**GIVEN RECORDS:**
□ □ □ □

(** * TechLeadAgent: the persona formatter, the start-up configuration and
      the scripted driver of [src/core/agent.py] and [src/core/config.py].

    Python values are a small tagged union, the session state is a finite
    map from key strings to values, and everything the driver does that can
    be observed from outside (text on stdout, log records, calls to the
    session service and to the runner, events received from a turn's stream)
    is a list of actions.  A step that can raise returns a [Result].  The
    characters of a [string] stand for the code points of a Python [str];
    every literal of the source is ASCII. *)

From stdpp Require Import base option list strings pretty gmap fin_maps.

Local Open Scope Z_scope.

(** ** Python values and the operations the program applies to them *)

Module Py.

Inductive Val : Type :=
| VNone
| VBool (b : bool)
| VInt (z : Z)
| VStr (s : string).

#[global] Instance Val_eq_dec : EqDecision Val.
Proof. solve_decision. Defined.

(** What a statement can do: finish with a value or raise. *)
Inductive Exn : Type :=
| ValueError (msg : string)
| OtherError (kind msg : string).

Inductive Result (A : Type) : Type :=
| Ok (a : A)
| Raise (e : Exn).
#[global] Arguments Ok {A} a.
#[global] Arguments Raise {A} e.

#[global] Instance Result_ret : MRet Result := @Ok.
#[global] Instance Result_bind : MBind Result := λ A B k r,
  match r with
  | Ok a => k a
  | Raise e => Raise e
  end.

(** CPython converts an [int] to decimal text only up to
    [sys.get_int_max_str_digits()] digits, 4300 unless the interpreter is
    told otherwise; beyond that [str], [repr] and [format] raise. *)
Definition int_max_str_digits : Z := 4300.

Definition int_str_limit : Z := 10 ^ int_max_str_digits.

Definition int_too_long : Exn :=
  ValueError "Exceeds the limit (4300 digits) for integer string conversion; use sys.set_int_max_str_digits() to increase the limit".

(** [str(v)] *)
Definition str (v : Val) : Result string :=
  match v with
  | VNone => Ok "None"
  | VBool true => Ok "True"
  | VBool false => Ok "False"
  | VInt z => if Z.abs z <? int_str_limit then Ok (pretty z) else Raise int_too_long
  | VStr s => Ok s
  end.

(** [format(v, "")], what an f-string field [{v}] expands to; for the
    values above it is [str(v)]. *)
Definition format (v : Val) : Result string := str v.

(** [bool(v)], the test of [if v:] and [if not v:]. *)
Definition truthy (v : Val) : bool :=
  match v with
  | VNone => false
  | VBool b => b
  | VInt z => negb (z =? 0)
  | VStr "" => false
  | VStr _ => true
  end.

(** [s[:n]] *)
Definition slice_to (n : nat) (s : string) : string := String.substring 0 n s.

(** [repr(s)] of a [str] with no quote, backslash or control character,
    which is what the dict literal of the driver holds. *)
Definition repr_str (s : string) : string := "'" +:+ s +:+ "'".

Fixpoint repr_items (kvs : list (string * string)) : string :=
  match kvs with
  | [] => ""
  | [(k, v)] => repr_str k +:+ ": " +:+ repr_str v
  | (k, v) :: rest => repr_str k +:+ ": " +:+ repr_str v +:+ ", " +:+ repr_items rest
  end.

(** [repr] of a dict literal whose keys and values are such strings, items
    in insertion order. *)
Definition repr_dict (kvs : list (string * string)) : string :=
  "{" +:+ repr_items kvs +:+ "}".

(** [d.get(k, dflt)] and [d.get(k)] *)
Definition get (d : gmap string Val) (k : string) (dflt : Val) : Val :=
  default dflt (d !! k).

Definition get_or_none (d : gmap string Val) (k : string) : Val :=
  get d k VNone.

(** [needle in hay] for strings, as a proposition. *)
Definition contains (needle hay : string) : Prop :=
  ∃ pre post, hay = pre +:+ needle +:+ post.

Definition newline : string := String (Ascii.ascii_of_nat 10) "".

End Py.

Import Py.

Abbreviation State := (gmap string Val).

(** ** [src/core/config.py] *)

Module Config.

(** [load_dotenv()] with its default [override=False]: the variables of
    the [.env] file are added to the process environment, a variable
    already set keeps its value. *)
Definition load_dotenv (environ dotenv : gmap string string) : gmap string string :=
  environ ∪ dotenv.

□ □ □ □

**PROBLEM TO SOLVE:**
Transcribe all records exactly as written.

**ANSWER TO THIS EXERCISE:**
(** * TechLeadAgent: the persona formatter, the start-up configuration and
      the scripted driver of [src/core/agent.py] and [src/core/config.py].

    Python values are a small tagged union, the session state is a finite
    map from key strings to values, and everything the driver does that can
    be observed from outside (text on stdout, log records, calls to the
    session service and to the runner, events received from a turn's stream)
    is a list of actions.  A step that can raise returns a [Result].  The
    characters of a [string] stand for the code points of a Python [str];
    every literal of the source is ASCII. *)

From stdpp Require Import base option list strings pretty gmap fin_maps.

Local Open Scope Z_scope.

(** ** Python values and the operations the program applies to them *)

Module Py.

Inductive Val : Type :=
| VNone
| VBool (b : bool)
| VInt (z : Z)
| VStr (s : string).

#[global] Instance Val_eq_dec : EqDecision Val.
Proof. solve_decision. Defined.

(** What a statement can do: finish with a value or raise. *)
Inductive Exn : Type :=
| ValueError (msg : string)
| OtherError (kind msg : string).

Inductive Result (A : Type) : Type :=
| Ok (a : A)
| Raise (e : Exn).
#[global] Arguments Ok {A} a.
#[global] Arguments Raise {A} e.

#[global] Instance Result_ret : MRet Result := @Ok.
#[global] Instance Result_bind : MBind Result := λ A B k r,
  match r with
  | Ok a => k a
  | Raise e => Raise e
  end.

(** CPython converts an [int] to decimal text only up to
    [sys.get_int_max_str_digits()] digits, 4300 unless the interpreter is
    told otherwise; beyond that [str], [repr] and [format] raise. *)
Definition int_max_str_digits : Z := 4300.

Definition int_str_limit : Z := 10 ^ int_max_str_digits.

Definition int_too_long : Exn :=
  ValueError "Exceeds the limit (4300 digits) for integer string conversion; use sys.set_int_max_str_digits() to increase the limit".

(** [str(v)] *)
Definition str (v : Val) : Result string :=
  match v with
  | VNone => Ok "None"
  | VBool true => Ok "True"
  | VBool false => Ok "False"
  | VInt z => if Z.abs z <? int_str_limit then Ok (pretty z) else Raise int_too_long
  | VStr s => Ok s
  end.

(** [format(v, "")], what an f-string field [{v}] expands to; for the
    values above it is [str(v)]. *)
Definition format (v : Val) : Result string := str v.

(** [bool(v)], the test of [if v:] and [if not v:]. *)
Definition truthy (v : Val) : bool :=
  match v with
  | VNone => false
  | VBool b => b
  | VInt z => negb (z =? 0)
  | VStr "" => false
  | VStr _ => true
  end.

(** [s[:n]] *)
Definition slice_to (n : nat) (s : string) : string := String.substring 0 n s.

(** [repr(s)] of a [str] with no quote, backslash or control character,
    which is what the dict literal of the driver holds. *)
Definition repr_str (s : string) : string := "'" +:+ s +:+ "'".

Fixpoint repr_items (kvs : list (string * string)) : string :=
  match kvs with
  | [] => ""
  | [(k, v)] => repr_str k +:+ ": " +:+ repr_str v
  | (k, v) :: rest => repr_str k +:+ ": " +:+ repr_str v +:+ ", " +:+ repr_items rest
  end.

(** [repr] of a dict literal whose keys and values are such strings, items
    in insertion order. *)
Definition repr_dict (kvs : list (string * string)) : string :=
  "{" +:+ repr_items kvs +:+ "}".

(** [d.get(k, dflt)] and [d.get(k)] *)
Definition get (d : gmap string Val) (k : string) (dflt : Val) : Val :=
  default dflt (d !! k).

Definition get_or_none (d : gmap string Val) (k : string) : Val :=
  get d k VNone.

(** [needle in hay] for strings, as a proposition. *)
Definition contains (needle hay : string) : Prop :=
  ∃ pre post, hay = pre +:+ needle +:+ post.

Definition newline : string := String (Ascii.ascii_of_nat 10) "".

End Py.

Import Py.

Abbreviation State := (gmap string Val).

(** ** [src/core/config.py] *)

Module Config.

(** [load_dotenv()] with its default [override=False]: the variables of
    the [.env] file are added to the process environment, a variable
    already set keeps its value. *)
Definition load_dotenv (environ dotenv : gmap string string) : gmap string string :=
  environ ∪ dotenv.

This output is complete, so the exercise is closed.